* What to work on
What you need to produce from the material below is an exact transcription of the lines from the one with "inject_Z b) / 2)%Q" through the one with "fg_near_empty : option Q;", both included, and no other line.

* Data listing
(* ===== verification/EvalReport.v ===== *)
(** * The figures of the evaluation script ([src/scripts/eval.py])

    What the log handler collects, the progress of a run and the figures [report] prints
    beside the counts of [Evaluation].  Figures are exact rationals, before they are rounded
    for printing. *)

From Stdlib Require Import ZArith QArith Ascii String Lia Lqa Sorted.
From stdpp Require Import base strings option sets list.
From S2P Require Import Prelude PyStr Models Jobs Emails Normalize Evaluation.

(** ** The log handler *)

(** [STATS]. *)
Record Stats := mkStats { homepage_text_len : list Z; duration_ms : list Z }.
Definition no_stats : Stats := mkStats [] [].

(** A record of the pipeline's log: its message and the two attributes, when it has them. *)
Record DoneRecord := mkDone { dr_message : string; dr_text_len : option Z; dr_duration_ms : option Z }.

(** [DomainDoneCapture.emit] *)
Definition emit (st : Stats) (r : DoneRecord) : Stats :=
  if negb (String.eqb (dr_message r) "domain_done") then st
  else mkStats (homepage_text_len st ++ option_list (dr_text_len r)) (duration_ms st ++ option_list (dr_duration_ms r)).

(** ** Progress *)

(** What is printed after every [every] results: the rate and the seconds left; [inl] is the
    ZeroDivisionError of a clock that has not moved, [None] no line. *)
Definition progress (every : Z) (rows done_ : Z) (elapsed : Q) : option (unit + Q * Q) :=
  if negb (Z.eqb (Z.modulo done_ every) 0) then None
  else if Qeq_bool elapsed 0 then Some (inl tt)
  else
    let rate := (inject_Z done_ / elapsed)%Q in
    Some (inr (rate, if Qeq_bool rate 0 then 0%Q else (inject_Z (rows - done_) / rate)%Q)).

(** ** Figures *)

Definition sorted (l : list Z) : list Z := sort_by Z.leb l.

(** [statistics.mean] and [statistics.median]; the report asks only for lists with
    something in them. *)
Definition mean (l : list Z) : Q := (inject_Z (foldr Z.add 0%Z l) / inject_Z (Z.of_nat (length l)))%Q.

Definition median (l : list Z) : option Q :=
  let s := sorted l in
  let n := length s in
  if Nat.eqb n 0 then None
  else if Nat.eqb (n mod 2) 1 then inject_Z <$> nth_error s (n / 2)
  else match nth_error s (n / 2 - 1), nth_error s (n / 2) with
       | Some a, Some b => Some ((inject_Z a + inject_Z b) / 2)%Q
       | _, _ => None
       end.

(** [durs_s[len(durs_s)//2]] and [durs_s[int(len(durs_s)*.95)]]; [None] is an IndexError. *)
Definition p50 (l : list Z) : option Z := nth_error (sorted l) (length l / 2).
Definition p95 (l : list Z) : option Z := nth_error (sorted l) (length l * 95 / 100).

Definition near_empty (st : Stats) : list Z := keep (λ n, Z.ltb n 200) (homepage_text_len st).

Definition ratio (a b : nat) : Q := (inject_Z (Z.of_nat a) / inject_Z (Z.of_nat b))%Q.

(** The shares of the report; those that are only printed when there is something to divide
    by are [None] otherwise. *)
Record Figures := mkFigures {
  fg_hit : Q;
  fg_with_any : Q;
  fg_per_domain : Q;
  fg_precision : option Q;
  fg_leak : option Q;
  fg_needs_review : Q;
  fg_typesafe : Q;
  fg_near_empty : option Q;
  fg_tokens : option (Z * Q * option Q);
  fg_durations : option (option Z * option Z)
}.

Definition figures (st : Stats) (tokens : list Z) (rp : Report) : Figures :=
  let total := Nat.max (rp_total rp) 1 in
  {| fg_hit := ratio (rp_found rp) total;
     fg_with_any := ratio (rp_with_any rp) total;
     fg_per_domain := ratio (rp_addresses rp) (Nat.max (rp_with_any rp) 1);
     fg_precision := if Nat.eqb (rp_picks rp) 0 then None else Some (ratio (rp_correct rp) (rp_picks rp));
     fg_leak := if Nat.eqb (rp_picks rp) 0 then None else Some (ratio (rp_leak rp) (rp_picks rp));
     fg_needs_review := ratio (rp_needs_review rp) total;
     fg_typesafe := ratio (rp_typesafe rp) total;
     fg_near_empty := match homepage_text_len st with
                      | [] => None
                      | l => Some (ratio (length (near_empty st)) (length l))
                      end;
     fg_tokens := match tokens with [] => None | l => Some (foldr Z.add 0%Z l, mean l, median l) end;
     fg_durations := match duration_ms st with [] => None | l => Some (p50 l, p95 l) end |}.

(** ** The figures exist and mean what they say *)

Lemma sorted_perm l : sorted l ≡ₚ l.
Proof. apply sort_by_Permutation. Qed.

Lemma length_sorted l : length (sorted l) = length l.
Proof. apply length_sort_by. Qed.

Lemma sorted_ordered l : StronglySorted Z.le (sorted l).
Proof.
  eapply StronglySorted_weaken; [|apply (sort_by_StronglySorted Z.leb)].
  - intros x y Hxy. by apply Z.leb_le.
  - intros x y ?%Z.leb_gt. apply Z.leb_le. lia.
  - intros x y z ?%Z.leb_le ?%Z.leb_le. apply Z.leb_le. lia.
Qed.

(** No index is out of range. *)
Lemma percentiles_defined l : l ≠ [] → is_Some (p50 l) ∧ is_Some (p95 l) ∧ is_Some (median l).
Proof.
  intros Hl. assert (0 < length l)%nat as Hn by (destruct l; [done|cbn; lia]).
  assert (∀ i, (i < length l)%nat → is_Some (nth_error (sorted l) i)) as Hi.
  { intros i Hi. destruct (nth_error (sorted l) i) eqn:E; [by eexists|]. apply nth_error_None in E. rewrite length_sorted in E. lia. }
  assert (length l / 2 < length l)%nat as H2 by (apply Nat.div_lt; lia).
  split_and!.
  - by apply Hi.
  - apply Hi. apply Nat.Div0.div_lt_upper_bound. lia.
  - unfold median. rewrite length_sorted. destruct (Nat.eqb_spec (length l) 0); [lia|].
    destruct (Hi _ H2) as [b ->]. destruct (Nat.eqb (length l mod 2) 1); [by eexists|].
    destruct (Hi (length l / 2 - 1)%nat) as [a ->]; [lia|by eexists].
Qed.

(** In a sorted list the first [i + 1] are at most the one at [i], the others at least. *)
Lemma sorted_split s i x :
  StronglySorted Z.le s → nth_error s i = Some x →
  (i < count (λ y, Z.leb y x) s)%nat ∧ (length s - i ≤ count (λ y, Z.leb x y) s)%nat.
Proof.
  intros Hs. revert i x. induction Hs as [|y s Hs IH Hall]; intros i x Hx; [by destruct i|].
  unfold count, keep in *. cbn [List.filter length]. rewrite Forall_forall in Hall. destruct i as [|i]; cbn in Hx.
  - injection Hx as ->. rewrite Z.leb_refl. cbn [length].
    assert (List.filter (λ y, Z.leb x y) s = s) as ->.
    { apply (keep_all (λ y, Z.leb x y)). intros z Hz. apply Z.leb_le. by apply Hall. }
    lia.
  - destruct (IH i x Hx) as [H1 H2]. assert (y ≤ x)%Z as Hy by (apply Hall, list_elem_of_In; by eapply nth_error_In).
    rewrite (proj2 (Z.leb_le y x) Hy). cbn [length]. destruct (Z.leb x y); cbn [length]; lia.
Qed.

Lemma count_perm (p : Z → bool) l k : l ≡ₚ k → count p l = count p k.
Proof. intros Hp. unfold count. by rewrite Hp. Qed.

(** More than half of the durations are at most the printed p50, and 95 in 100 at most the
    printed p95; no fewer than the rest are at least it. *)
Theorem percentile_ranks l x y :
  p50 l = Some x → p95 l = Some y →
  (length l < 2 * count (λ z, Z.leb z x) l)%nat ∧ (length l ≤ 2 * count (λ z, Z.leb x z) l)%nat ∧
  (95 * length l < 100 * count (λ z, Z.leb z y) l)%nat ∧ (5 * length l ≤ 100 * count (λ z, Z.leb y z) l)%nat.
Proof.
  intros [H1 H2]%(sorted_split _ _ _ (sorted_ordered l)) [H3 H4]%(sorted_split _ _ _ (sorted_ordered l)).
  rewrite !(count_perm _ _ _ (sorted_perm l)), ?length_sorted in *.
  pose proof (Nat.div_mod_eq (length l) 2). pose proof (Nat.mod_upper_bound (length l) 2 ltac:(lia)).
  pose proof (Nat.div_mod_eq (length l * 95) 100). pose proof (Nat.mod_upper_bound (length l * 95) 100 ltac:(lia)). lia.
Qed.

(** The handler keeps the figures of every finished domain, and of nothing else. *)
Lemma emit_collects st rs :
  duration_ms (foldl emit st rs) =
    duration_ms st ++ omap (λ r, if String.eqb (dr_message r) "domain_done" then dr_duration_ms r else None) rs.
Proof.
  revert st. induction rs as [|r rs IH]; intros st; cbn; [by rewrite app_nil_r|]. rewrite IH. unfold emit.
  destruct (String.eqb (dr_message r) "domain_done"); cbn; [|done]. destruct (dr_duration_ms r); cbn; by rewrite <- app_assoc.
Qed.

* Reply to the task
       | Some a, Some b => Some ((inject_Z a + inject_Z b) / 2)%Q
       | _, _ => None
       end.

(** [durs_s[len(durs_s)//2]] and [durs_s[int(len(durs_s)*.95)]]; [None] is an IndexError. *)
Definition p50 (l : list Z) : option Z := nth_error (sorted l) (length l / 2).
Definition p95 (l : list Z) : option Z := nth_error (sorted l) (length l * 95 / 100).

Definition near_empty (st : Stats) : list Z := keep (λ n, Z.ltb n 200) (homepage_text_len st).

Definition ratio (a b : nat) : Q := (inject_Z (Z.of_nat a) / inject_Z (Z.of_nat b))%Q.

(** The shares of the report; those that are only printed when there is something to divide
    by are [None] otherwise. *)
Record Figures := mkFigures {
  fg_hit : Q;
  fg_with_any : Q;
  fg_per_domain : Q;
  fg_precision : option Q;
  fg_leak : option Q;
  fg_needs_review : Q;
  fg_typesafe : Q;
  fg_near_empty : option Q;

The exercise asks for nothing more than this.